[Work instructions]: Each entry needs to be duplicated exactly.

[Opening Information given section]

(** X13: [gearman_state_create] reads the caller's option array up to its
    first [GEARMAN_MAX] and no further: the options in front of it are
    added in order to the default flags, whatever stands behind it is
    ignored.  The [allocated] flag with which the options start tells
    whether the function allocated the session itself.  Every other field
    comes out with its default whatever the memory held, and the error
    message is empty. *)
Theorem create_reads_options_to_terminator
    (state : option gearman_state_st) (l rest : list gearman_options_t)
    (w : world) :
  (state = None -> heap_exhausted w = false) ->
  (forall old, state = Some old -> 0 < length (last_error old)) ->
  0 < GEARMAN_MAX_ERROR_SIZE ->
  GEARMAN_MAX ∉ l ->
  exists d,
    gearman_state_create state (Some (l ++ GEARMAN_MAX :: rest)) w =
    Returns (Some d, w) /\
    options d =
      foldl gearman_add_options
        {| allocated := match state with Some _ => false | None => true end;
           dont_track_packets := false; non_blocking := false;
           stored_non_blocking := false |} l /\
    timeout d = (-1)%Z /\ verbose d = 0%Z /\ last_errno d = 0%Z /\
    con_list d = [] /\ con_count d = 0 /\
    packet_list d = [] /\ packet_count d = 0 /\
    pfds d = [] /\ sending d = 0 /\
    log_fn d = None /\ log_context d = None /\
    event_watch_fn d = None /\ event_watch_context d = None /\
    workload_malloc_fn d = None /\ workload_malloc_context d = None /\
    workload_free_fn d = None /\ workload_free_context d = None /\
    Buf.c_str (last_error d) = Some [].
Proof.
  intros Hheap Hbuffer Hmax Hl. unfold gearman_state_create.
  destruct state as [old|].
  - specialize (Hbuffer old eq_refl).
    destruct (last_error old) as [|c cells] eqn:Hold; [simpl in *; lia|].
    rewrite create_options_terminated by done. cbn [outcome_bind].
    unfold Buf.store.
    destruct (decide _) as [_|Hn]; [|simpl in Hn; lia].
    cbn [outcome_bind]. eexists. split; [done|]. by repeat split.
  - rewrite Hheap by done.
    rewrite create_options_terminated by done. cbn [outcome_bind].
    destruct GEARMAN_MAX_ERROR_SIZE as [|n]; [lia|].
    unfold Buf.store.
    destruct (decide _) as [_|Hn]; [|simpl in Hn; lia].
    cbn [outcome_bind]. eexists. split; [done|]. by repeat split.
Qed.

(** X14: an option array without a [GEARMAN_MAX] makes
    [gearman_state_create] read past its end: once the memory for the
    session is there, the behaviour is undefined.  The function does not
    get that far only when it has to allocate the session and cannot. *)
Theorem create_needs_terminator (state : option gearman_state_st)
    (l : list gearman_options_t) (w : world) :
  GEARMAN_MAX ∉ l ->
  gearman_state_create state (Some l) w =
  match state with
  | Some _ => Undefined
  | None => if heap_exhausted w then Returns (None, w) else Undefined
  end.
Proof.
  intros Hl. unfold gearman_state_create.
  destruct state as [old|]; [|destruct (heap_exhausted w); [done|]];
    by rewrite create_options_unterminated.
Qed.

Lemma clone_connections_only (conns : list gearman_connection_st)
    (destination cloned : gearman_state_st) :
  clone_adds_connections_only ->
  clone_connections conns destination = Some cloned ->
  stored_non_blocking (options cloned) =
    stored_non_blocking (options destination) /\
  verbose cloned = verbose destination /\
  sending cloned = sending destination /\
  last_errno cloned = last_errno destination /\
  pfds cloned = pfds destination /\
  log_fn cloned = log_fn destination /\
  log_context cloned = log_context destination /\
  event_watch_fn cloned = event_watch_fn destination /\
  event_watch_context cloned = event_watch_context destination /\
  workload_malloc_fn cloned = workload_malloc_fn destination /\
  workload_malloc_context cloned = workload_malloc_context destination /\
  workload_free_fn cloned = workload_free_fn destination /\
  workload_free_context cloned = workload_free_context destination /\
  last_error cloned = last_error destination.
Proof.
  intros Honly. revert destination.
  induction conns as [|con conns IH]; intros destination; simpl.
  - by intros [= ->].
  - destruct (gearman_connection_clone destination con) as [next|] eqn:Hnext;
      [|done].
    intros Hrest.
    destruct (Honly _ _ _ Hnext)
      as (<- & <- & _ & <- & <- & _ & _ & <- & <- & <- & <- & <- & <- & <-
          & <- & <- & <-).
    by apply IH.
Qed.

[Closing Information given section]

[Result of this exercise]:
(** X13: [gearman_state_create] reads the caller's option array up to its
    first [GEARMAN_MAX] and no further: the options in front of it are
    added in order to the default flags, whatever stands behind it is
    ignored.  The [allocated] flag with which the options start tells
    whether the function allocated the session itself.  Every other field
    comes out with its default whatever the memory held, and the error
    message is empty. *)
Theorem create_reads_options_to_terminator
    (state : option gearman_state_st) (l rest : list gearman_options_t)
    (w : world) :
  (state = None -> heap_exhausted w = false) ->
  (forall old, state = Some old -> 0 < length (last_error old)) ->
  0 < GEARMAN_MAX_ERROR_SIZE ->
  GEARMAN_MAX ∉ l ->
  exists d,
    gearman_state_create state (Some (l ++ GEARMAN_MAX :: rest)) w =
    Returns (Some d, w) /\
    options d =
      foldl gearman_add_options
        {| allocated := match state with Some _ => false | None => true end;
           dont_track_packets := false; non_blocking := false;
           stored_non_blocking := false |} l /\
    timeout d = (-1)%Z /\ verbose d = 0%Z /\ last_errno d = 0%Z /\
    con_list d = [] /\ con_count d = 0 /\
    packet_list d = [] /\ packet_count d = 0 /\
    pfds d = [] /\ sending d = 0 /\
    log_fn d = None /\ log_context d = None /\
    event_watch_fn d = None /\ event_watch_context d = None /\
    workload_malloc_fn d = None /\ workload_malloc_context d = None /\
    workload_free_fn d = None /\ workload_free_context d = None /\
    Buf.c_str (last_error d) = Some [].
Proof.
  intros Hheap Hbuffer Hmax Hl. unfold gearman_state_create.
  destruct state as [old|].
  - specialize (Hbuffer old eq_refl).
    destruct (last_error old) as [|c cells] eqn:Hold; [simpl in *; lia|].
    rewrite create_options_terminated by done. cbn [outcome_bind].
    unfold Buf.store.
    destruct (decide _) as [_|Hn]; [|simpl in Hn; lia].
    cbn [outcome_bind]. eexists. split; [done|]. by repeat split.
  - rewrite Hheap by done.
    rewrite create_options_terminated by done. cbn [outcome_bind].
    destruct GEARMAN_MAX_ERROR_SIZE as [|n]; [lia|].
    unfold Buf.store.
    destruct (decide _) as [_|Hn]; [|simpl in Hn; lia].
    cbn [outcome_bind]. eexists. split; [done|]. by repeat split.
Qed.

(** X14: an option array without a [GEARMAN_MAX] makes
    [gearman_state_create] read past its end: once the memory for the
    session is there, the behaviour is undefined.  The function does not
    get that far only when it has to allocate the session and cannot. *)
Theorem create_needs_terminator (state : option gearman_state_st)
    (l : list gearman_options_t) (w : world) :
  GEARMAN_MAX ∉ l ->
  gearman_state_create state (Some l) w =
  match state with
  | Some _ => Undefined
  | None => if heap_exhausted w then Returns (None, w) else Undefined
  end.
Proof.
  intros Hl. unfold gearman_state_create.
  destruct state as [old|]; [|destruct (heap_exhausted w); [done|]];
    by rewrite create_options_unterminated.
Qed.

Lemma clone_connections_only (conns : list gearman_connection_st)
    (destination cloned : gearman_state_st) :
  clone_adds_connections_only ->
  clone_connections conns destination = Some cloned ->
  stored_non_blocking (options cloned) =
    stored_non_blocking (options destination) /\
  verbose cloned = verbose destination /\
  sending cloned = sending destination /\
  last_errno cloned = last_errno destination /\
  pfds cloned = pfds destination /\
  log_fn cloned = log_fn destination /\
  log_context cloned = log_context destination /\
  event_watch_fn cloned = event_watch_fn destination /\
  event_watch_context cloned = event_watch_context destination /\
  workload_malloc_fn cloned = workload_malloc_fn destination /\
  workload_malloc_context cloned = workload_malloc_context destination /\
  workload_free_fn cloned = workload_free_fn destination /\
  workload_free_context cloned = workload_free_context destination /\
  last_error cloned = last_error destination.
Proof.
  intros Honly. revert destination.
  induction conns as [|con conns IH]; intros destination; simpl.
  - by intros [= ->].
  - destruct (gearman_connection_clone destination con) as [next|] eqn:Hnext;
      [|done].
    intros Hrest.
    destruct (Honly _ _ _ Hnext)
      as (<- & <- & _ & <- & <- & _ & _ & <- & <- & <- & <- & <- & <- & <-
          & <- & <- & <-).
    by apply IH.
Qed.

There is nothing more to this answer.